→ **Task statement**
When you reach the line containing "on a union of an unexpected type. *)" in the records below, start copying exactly, and stop once you have copied the line containing "(exists b e, _EntityProfileDTO_OneofMarshaler".
--- Information shown Enclosed Below ---
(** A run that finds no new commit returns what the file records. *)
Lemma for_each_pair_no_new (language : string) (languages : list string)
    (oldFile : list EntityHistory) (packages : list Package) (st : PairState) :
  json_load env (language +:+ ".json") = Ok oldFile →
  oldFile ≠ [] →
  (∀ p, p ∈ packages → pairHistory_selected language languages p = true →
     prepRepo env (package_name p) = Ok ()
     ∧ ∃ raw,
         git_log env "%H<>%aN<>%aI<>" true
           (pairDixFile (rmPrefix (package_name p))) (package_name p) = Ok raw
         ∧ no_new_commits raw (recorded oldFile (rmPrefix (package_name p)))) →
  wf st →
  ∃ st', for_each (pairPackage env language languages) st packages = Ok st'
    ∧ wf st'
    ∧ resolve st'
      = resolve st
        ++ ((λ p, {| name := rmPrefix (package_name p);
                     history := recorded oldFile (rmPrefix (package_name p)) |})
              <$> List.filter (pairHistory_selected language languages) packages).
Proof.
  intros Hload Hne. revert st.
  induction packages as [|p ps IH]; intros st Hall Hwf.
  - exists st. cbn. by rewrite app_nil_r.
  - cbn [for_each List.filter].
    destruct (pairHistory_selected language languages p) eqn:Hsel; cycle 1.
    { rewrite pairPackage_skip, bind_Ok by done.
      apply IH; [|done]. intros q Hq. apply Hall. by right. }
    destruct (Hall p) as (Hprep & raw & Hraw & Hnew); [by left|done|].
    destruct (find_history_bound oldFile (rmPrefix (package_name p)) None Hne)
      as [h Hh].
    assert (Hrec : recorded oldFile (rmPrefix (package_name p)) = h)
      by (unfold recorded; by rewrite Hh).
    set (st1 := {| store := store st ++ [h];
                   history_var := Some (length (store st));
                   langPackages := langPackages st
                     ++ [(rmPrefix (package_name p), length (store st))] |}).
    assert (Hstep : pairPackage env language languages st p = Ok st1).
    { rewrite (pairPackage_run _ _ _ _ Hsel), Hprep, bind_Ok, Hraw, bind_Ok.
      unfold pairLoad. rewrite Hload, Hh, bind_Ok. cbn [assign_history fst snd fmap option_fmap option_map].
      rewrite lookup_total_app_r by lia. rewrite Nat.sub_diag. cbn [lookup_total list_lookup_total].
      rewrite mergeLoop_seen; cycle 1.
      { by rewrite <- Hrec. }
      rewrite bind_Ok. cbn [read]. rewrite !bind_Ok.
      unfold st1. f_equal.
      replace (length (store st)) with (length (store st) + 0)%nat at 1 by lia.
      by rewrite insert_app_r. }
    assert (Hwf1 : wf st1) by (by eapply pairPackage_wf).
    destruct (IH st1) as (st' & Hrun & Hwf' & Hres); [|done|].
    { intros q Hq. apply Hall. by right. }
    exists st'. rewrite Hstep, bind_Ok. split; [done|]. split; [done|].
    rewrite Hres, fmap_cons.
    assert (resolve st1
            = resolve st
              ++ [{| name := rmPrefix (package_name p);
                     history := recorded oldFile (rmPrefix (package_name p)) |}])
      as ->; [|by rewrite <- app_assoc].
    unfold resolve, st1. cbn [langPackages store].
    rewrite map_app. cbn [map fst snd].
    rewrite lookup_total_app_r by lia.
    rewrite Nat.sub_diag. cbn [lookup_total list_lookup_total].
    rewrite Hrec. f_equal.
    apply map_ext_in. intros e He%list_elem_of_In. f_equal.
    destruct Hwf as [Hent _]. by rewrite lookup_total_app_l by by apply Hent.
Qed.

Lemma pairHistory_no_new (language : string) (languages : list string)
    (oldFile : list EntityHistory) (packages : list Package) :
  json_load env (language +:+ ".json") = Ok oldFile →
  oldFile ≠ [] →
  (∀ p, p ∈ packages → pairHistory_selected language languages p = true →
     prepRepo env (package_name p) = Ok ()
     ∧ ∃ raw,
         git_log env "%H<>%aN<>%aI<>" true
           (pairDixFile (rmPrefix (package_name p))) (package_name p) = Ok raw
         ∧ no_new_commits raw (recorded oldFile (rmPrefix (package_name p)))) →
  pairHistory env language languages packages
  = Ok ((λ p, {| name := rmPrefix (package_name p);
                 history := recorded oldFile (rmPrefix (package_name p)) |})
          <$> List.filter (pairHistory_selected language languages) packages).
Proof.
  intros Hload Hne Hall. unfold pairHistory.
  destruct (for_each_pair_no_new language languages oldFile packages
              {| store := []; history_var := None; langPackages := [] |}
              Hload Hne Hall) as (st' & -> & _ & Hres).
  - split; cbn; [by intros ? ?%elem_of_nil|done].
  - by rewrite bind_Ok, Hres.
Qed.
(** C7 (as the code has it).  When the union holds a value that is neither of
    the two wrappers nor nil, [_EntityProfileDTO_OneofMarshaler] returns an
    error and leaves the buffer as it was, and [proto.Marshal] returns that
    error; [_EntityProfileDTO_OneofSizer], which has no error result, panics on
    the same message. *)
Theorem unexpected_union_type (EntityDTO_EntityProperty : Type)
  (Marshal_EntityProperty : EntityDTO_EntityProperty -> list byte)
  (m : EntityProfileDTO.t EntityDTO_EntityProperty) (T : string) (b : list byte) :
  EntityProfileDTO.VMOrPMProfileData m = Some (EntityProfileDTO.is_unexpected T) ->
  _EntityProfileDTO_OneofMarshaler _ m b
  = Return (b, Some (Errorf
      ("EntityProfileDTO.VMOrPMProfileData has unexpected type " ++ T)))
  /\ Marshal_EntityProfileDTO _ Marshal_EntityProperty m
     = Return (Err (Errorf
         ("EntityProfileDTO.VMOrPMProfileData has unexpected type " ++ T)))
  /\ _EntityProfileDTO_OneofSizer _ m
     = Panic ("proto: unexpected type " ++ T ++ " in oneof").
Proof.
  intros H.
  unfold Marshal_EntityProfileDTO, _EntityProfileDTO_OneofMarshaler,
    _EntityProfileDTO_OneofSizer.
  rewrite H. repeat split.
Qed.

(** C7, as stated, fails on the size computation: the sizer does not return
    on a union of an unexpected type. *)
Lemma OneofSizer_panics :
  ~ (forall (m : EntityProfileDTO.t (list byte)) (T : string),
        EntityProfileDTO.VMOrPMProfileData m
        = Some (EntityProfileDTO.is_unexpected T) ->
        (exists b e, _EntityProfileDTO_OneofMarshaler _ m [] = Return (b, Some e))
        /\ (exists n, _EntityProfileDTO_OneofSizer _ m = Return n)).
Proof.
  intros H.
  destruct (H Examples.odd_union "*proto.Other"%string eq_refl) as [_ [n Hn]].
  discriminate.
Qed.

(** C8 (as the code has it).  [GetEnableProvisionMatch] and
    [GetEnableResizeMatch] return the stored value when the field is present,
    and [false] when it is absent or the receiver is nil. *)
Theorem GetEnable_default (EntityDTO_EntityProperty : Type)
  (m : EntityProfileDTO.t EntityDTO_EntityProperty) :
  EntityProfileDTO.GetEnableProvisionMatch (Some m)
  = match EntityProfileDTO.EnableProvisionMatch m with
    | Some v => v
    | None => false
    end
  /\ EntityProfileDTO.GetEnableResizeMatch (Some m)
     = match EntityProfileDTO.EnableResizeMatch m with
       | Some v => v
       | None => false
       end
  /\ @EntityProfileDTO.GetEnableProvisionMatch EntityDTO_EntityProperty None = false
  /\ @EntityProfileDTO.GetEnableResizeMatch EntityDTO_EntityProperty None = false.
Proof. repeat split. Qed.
--- End of Enclosed Information shown ---
--- Information shown Enclosed Below ---
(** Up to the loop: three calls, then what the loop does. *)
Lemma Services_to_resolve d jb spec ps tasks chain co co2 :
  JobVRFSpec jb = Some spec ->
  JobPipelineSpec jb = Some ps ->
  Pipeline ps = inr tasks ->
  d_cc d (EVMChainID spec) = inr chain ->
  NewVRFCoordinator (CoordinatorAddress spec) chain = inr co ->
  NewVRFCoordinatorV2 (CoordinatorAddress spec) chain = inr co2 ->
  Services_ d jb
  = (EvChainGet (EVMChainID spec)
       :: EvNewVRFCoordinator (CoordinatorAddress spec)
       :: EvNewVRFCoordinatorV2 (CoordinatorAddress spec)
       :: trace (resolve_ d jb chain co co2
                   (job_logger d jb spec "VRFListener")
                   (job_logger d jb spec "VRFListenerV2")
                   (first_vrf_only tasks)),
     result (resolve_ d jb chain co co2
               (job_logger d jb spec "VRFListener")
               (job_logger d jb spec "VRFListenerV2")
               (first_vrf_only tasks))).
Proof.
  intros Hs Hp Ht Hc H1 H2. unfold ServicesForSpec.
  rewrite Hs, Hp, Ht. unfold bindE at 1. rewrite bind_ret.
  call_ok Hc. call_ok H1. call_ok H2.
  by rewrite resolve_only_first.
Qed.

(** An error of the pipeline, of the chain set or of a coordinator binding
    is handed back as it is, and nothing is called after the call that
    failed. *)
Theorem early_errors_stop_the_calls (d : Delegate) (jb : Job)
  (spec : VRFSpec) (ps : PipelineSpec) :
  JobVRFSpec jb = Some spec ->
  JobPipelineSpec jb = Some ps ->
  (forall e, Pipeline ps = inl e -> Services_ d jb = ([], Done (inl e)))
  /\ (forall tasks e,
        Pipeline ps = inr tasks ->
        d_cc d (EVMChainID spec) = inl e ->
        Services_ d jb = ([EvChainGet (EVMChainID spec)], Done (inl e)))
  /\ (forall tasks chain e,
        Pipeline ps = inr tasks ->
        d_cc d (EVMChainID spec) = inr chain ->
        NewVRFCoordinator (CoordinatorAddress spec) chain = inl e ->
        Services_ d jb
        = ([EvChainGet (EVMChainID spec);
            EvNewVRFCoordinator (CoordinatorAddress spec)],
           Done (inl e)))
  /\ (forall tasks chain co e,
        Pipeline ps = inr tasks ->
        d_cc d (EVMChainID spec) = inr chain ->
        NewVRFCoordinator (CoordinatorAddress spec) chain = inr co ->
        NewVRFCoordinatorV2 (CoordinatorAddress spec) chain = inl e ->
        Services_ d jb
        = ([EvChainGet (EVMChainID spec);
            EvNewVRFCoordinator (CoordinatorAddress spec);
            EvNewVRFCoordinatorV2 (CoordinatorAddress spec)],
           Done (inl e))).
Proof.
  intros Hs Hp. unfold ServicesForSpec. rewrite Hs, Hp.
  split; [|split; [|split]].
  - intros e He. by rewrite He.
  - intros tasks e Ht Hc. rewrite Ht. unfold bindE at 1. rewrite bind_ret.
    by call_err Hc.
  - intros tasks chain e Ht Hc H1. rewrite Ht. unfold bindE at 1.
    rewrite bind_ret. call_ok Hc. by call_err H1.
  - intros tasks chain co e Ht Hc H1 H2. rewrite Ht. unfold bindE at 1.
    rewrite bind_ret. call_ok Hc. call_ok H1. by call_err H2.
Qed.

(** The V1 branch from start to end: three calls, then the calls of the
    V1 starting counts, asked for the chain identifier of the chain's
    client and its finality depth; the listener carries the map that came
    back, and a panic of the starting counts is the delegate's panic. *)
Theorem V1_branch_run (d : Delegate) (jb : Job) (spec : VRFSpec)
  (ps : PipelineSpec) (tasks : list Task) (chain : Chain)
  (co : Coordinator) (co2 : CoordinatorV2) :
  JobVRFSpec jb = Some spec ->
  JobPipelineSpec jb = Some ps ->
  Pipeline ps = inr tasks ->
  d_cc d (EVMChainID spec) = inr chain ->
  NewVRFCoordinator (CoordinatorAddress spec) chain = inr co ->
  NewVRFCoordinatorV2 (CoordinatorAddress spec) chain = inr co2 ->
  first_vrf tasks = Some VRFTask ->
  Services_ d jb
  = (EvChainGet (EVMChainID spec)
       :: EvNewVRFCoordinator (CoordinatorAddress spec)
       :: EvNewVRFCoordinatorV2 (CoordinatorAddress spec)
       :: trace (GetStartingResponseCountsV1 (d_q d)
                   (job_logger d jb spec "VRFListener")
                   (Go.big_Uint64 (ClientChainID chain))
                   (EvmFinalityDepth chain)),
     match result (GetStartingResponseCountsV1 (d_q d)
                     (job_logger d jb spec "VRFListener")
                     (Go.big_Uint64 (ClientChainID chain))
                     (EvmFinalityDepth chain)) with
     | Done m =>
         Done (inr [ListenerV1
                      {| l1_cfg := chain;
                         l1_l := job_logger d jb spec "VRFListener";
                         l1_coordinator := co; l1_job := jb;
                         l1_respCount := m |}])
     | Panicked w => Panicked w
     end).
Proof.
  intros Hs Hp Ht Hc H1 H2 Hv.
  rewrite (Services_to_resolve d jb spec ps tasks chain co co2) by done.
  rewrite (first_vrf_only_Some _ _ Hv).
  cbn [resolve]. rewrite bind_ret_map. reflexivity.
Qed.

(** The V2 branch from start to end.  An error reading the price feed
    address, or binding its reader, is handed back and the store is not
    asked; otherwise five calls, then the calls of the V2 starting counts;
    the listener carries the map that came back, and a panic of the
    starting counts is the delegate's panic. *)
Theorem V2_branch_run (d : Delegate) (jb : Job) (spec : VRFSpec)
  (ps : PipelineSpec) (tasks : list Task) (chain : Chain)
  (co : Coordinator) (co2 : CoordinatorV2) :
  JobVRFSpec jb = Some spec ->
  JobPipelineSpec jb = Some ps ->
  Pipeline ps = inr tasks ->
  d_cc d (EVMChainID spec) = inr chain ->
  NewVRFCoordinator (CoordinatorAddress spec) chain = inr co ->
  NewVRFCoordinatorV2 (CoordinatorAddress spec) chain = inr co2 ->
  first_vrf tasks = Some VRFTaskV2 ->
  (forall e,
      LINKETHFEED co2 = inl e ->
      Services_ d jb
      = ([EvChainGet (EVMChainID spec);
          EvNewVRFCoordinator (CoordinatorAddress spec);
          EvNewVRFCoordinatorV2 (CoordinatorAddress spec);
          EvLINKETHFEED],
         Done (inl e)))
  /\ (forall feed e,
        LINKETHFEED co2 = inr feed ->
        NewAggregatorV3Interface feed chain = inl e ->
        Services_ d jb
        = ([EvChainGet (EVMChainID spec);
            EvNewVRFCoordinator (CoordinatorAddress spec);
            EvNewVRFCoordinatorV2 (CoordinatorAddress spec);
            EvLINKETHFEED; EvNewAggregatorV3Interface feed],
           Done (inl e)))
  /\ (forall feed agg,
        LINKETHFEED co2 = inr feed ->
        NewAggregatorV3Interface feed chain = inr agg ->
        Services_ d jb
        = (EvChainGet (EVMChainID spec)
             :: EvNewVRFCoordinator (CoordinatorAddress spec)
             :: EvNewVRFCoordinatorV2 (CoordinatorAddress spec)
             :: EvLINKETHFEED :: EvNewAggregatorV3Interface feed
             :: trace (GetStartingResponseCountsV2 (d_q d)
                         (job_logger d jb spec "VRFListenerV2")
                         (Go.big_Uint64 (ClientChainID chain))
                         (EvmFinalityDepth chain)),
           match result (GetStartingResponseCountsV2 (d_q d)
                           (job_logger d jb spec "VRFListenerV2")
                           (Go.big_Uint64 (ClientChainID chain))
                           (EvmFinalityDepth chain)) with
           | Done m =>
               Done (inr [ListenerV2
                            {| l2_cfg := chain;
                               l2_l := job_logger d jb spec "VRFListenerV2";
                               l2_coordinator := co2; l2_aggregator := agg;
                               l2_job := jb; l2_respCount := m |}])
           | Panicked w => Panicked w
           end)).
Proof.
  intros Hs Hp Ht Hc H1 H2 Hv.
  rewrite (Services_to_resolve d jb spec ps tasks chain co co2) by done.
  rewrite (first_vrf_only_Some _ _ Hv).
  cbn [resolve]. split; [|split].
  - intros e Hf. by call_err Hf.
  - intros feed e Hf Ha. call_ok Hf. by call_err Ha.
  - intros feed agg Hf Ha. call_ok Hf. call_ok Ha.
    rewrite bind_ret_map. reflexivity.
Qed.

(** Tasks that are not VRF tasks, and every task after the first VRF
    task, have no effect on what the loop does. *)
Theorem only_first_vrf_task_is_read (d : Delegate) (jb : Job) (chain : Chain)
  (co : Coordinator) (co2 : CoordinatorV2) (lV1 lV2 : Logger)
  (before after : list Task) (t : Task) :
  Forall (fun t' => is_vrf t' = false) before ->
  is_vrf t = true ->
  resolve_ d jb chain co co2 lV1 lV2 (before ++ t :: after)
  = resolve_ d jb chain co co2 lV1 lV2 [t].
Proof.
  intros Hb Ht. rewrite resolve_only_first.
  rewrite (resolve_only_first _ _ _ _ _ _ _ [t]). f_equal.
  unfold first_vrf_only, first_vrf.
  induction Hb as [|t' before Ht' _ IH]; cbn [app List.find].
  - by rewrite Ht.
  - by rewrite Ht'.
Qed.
--- End of Enclosed Information shown ---
→ **Solution to this problem**
    on a union of an unexpected type. *)
Lemma OneofSizer_panics :
  ~ (forall (m : EntityProfileDTO.t (list byte)) (T : string),
        EntityProfileDTO.VMOrPMProfileData m
        = Some (EntityProfileDTO.is_unexpected T) ->
        (exists b e, _EntityProfileDTO_OneofMarshaler _ m [] = Return (b, Some e))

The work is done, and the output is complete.